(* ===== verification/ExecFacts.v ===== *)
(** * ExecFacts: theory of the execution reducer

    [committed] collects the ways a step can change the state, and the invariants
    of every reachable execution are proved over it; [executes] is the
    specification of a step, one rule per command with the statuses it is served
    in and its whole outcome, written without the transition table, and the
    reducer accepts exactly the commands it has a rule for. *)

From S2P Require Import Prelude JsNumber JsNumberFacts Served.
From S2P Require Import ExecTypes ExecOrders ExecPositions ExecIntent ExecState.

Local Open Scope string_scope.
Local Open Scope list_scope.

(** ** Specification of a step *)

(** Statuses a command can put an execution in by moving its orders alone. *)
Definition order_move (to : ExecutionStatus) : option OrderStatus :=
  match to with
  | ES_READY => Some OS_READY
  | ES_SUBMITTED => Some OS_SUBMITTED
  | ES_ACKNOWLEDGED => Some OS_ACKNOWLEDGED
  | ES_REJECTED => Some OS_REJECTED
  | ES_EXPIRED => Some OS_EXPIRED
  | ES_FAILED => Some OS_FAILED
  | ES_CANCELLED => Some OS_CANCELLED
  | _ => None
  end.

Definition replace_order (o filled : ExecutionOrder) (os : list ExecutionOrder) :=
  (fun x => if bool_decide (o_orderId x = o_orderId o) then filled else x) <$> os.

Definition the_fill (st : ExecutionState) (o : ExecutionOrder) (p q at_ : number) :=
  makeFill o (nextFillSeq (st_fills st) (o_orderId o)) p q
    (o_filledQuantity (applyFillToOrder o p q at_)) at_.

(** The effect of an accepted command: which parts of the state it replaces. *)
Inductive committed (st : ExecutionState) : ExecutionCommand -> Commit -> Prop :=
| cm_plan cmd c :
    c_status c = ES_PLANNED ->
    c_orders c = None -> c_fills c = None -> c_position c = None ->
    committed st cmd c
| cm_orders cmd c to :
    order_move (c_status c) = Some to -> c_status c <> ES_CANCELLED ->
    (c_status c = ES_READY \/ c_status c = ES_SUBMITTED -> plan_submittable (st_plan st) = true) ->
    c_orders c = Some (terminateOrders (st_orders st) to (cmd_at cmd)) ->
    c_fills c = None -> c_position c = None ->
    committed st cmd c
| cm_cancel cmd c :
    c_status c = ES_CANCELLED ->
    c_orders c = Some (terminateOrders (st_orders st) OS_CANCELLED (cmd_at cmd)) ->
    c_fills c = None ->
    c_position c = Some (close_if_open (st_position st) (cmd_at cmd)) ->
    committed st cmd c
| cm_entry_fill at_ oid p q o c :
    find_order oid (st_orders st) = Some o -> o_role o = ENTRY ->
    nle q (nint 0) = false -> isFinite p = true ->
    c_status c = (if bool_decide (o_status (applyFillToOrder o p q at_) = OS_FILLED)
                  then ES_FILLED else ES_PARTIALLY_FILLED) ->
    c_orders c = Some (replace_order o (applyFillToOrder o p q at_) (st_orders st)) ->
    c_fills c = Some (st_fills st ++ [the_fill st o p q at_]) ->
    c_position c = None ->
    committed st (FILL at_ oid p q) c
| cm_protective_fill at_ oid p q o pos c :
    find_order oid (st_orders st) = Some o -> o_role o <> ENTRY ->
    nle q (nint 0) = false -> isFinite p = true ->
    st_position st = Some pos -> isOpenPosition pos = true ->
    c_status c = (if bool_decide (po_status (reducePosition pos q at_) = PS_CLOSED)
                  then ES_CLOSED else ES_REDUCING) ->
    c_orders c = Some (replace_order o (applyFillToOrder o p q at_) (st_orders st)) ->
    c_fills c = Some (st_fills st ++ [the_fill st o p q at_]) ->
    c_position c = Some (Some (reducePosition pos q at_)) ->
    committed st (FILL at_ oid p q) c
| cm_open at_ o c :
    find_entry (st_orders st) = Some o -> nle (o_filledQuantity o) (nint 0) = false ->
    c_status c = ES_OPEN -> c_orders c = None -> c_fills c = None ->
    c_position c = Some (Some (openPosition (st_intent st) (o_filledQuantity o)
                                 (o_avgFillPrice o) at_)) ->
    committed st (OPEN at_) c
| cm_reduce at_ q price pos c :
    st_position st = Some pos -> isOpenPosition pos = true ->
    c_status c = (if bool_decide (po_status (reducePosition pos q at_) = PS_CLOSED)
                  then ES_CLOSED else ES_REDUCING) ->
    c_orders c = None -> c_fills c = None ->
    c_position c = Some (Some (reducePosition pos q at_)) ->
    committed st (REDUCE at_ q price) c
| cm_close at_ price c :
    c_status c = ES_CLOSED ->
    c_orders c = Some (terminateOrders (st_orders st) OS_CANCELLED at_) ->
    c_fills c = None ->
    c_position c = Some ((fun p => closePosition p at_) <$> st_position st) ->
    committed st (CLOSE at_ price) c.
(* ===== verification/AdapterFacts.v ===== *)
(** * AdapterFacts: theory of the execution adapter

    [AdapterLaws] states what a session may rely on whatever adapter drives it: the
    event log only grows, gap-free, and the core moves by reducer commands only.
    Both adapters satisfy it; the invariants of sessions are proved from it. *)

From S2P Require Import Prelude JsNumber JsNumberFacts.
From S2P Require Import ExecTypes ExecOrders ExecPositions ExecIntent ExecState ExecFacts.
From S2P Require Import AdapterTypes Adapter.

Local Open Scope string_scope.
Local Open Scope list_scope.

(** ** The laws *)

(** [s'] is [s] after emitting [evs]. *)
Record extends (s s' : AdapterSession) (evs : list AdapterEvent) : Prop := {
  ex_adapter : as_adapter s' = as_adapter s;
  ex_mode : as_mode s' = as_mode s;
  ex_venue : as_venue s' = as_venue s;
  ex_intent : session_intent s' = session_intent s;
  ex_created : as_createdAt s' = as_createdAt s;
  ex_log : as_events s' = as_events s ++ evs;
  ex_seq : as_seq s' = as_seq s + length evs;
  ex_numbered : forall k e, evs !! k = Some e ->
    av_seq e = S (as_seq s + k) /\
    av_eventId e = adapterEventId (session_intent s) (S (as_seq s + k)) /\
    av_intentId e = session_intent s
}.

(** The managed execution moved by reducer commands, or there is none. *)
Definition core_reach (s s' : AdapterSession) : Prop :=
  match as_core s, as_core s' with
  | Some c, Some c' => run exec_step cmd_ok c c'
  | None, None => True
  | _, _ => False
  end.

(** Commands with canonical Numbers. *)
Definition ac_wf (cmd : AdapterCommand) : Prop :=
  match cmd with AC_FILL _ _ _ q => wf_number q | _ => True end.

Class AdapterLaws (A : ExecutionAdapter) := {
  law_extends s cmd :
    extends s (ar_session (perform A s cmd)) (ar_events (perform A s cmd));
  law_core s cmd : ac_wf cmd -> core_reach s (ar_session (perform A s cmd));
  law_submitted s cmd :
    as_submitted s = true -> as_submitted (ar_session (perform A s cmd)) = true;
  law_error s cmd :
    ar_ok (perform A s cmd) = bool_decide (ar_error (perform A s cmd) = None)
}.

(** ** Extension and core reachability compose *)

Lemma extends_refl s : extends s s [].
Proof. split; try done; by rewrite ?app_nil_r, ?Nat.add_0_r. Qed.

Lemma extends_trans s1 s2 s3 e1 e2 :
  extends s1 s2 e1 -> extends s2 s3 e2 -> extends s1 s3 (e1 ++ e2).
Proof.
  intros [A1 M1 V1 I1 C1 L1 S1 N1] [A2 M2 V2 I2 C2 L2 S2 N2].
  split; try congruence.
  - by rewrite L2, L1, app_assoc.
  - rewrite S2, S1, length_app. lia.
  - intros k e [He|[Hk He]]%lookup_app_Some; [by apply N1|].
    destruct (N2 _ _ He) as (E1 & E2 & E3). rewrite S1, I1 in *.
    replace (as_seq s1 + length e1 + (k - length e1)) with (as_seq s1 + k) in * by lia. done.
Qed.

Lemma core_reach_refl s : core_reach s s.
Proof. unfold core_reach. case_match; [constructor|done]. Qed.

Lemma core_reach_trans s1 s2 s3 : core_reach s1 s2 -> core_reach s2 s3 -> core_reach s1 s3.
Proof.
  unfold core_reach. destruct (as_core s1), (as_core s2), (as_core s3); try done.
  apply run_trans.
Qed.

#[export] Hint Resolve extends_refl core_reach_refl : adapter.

Task. Where a line above includes "AdapterFacts", copy that line.

Task answer.
(* ===== verification/AdapterFacts.v ===== *)
(** * AdapterFacts: theory of the execution adapter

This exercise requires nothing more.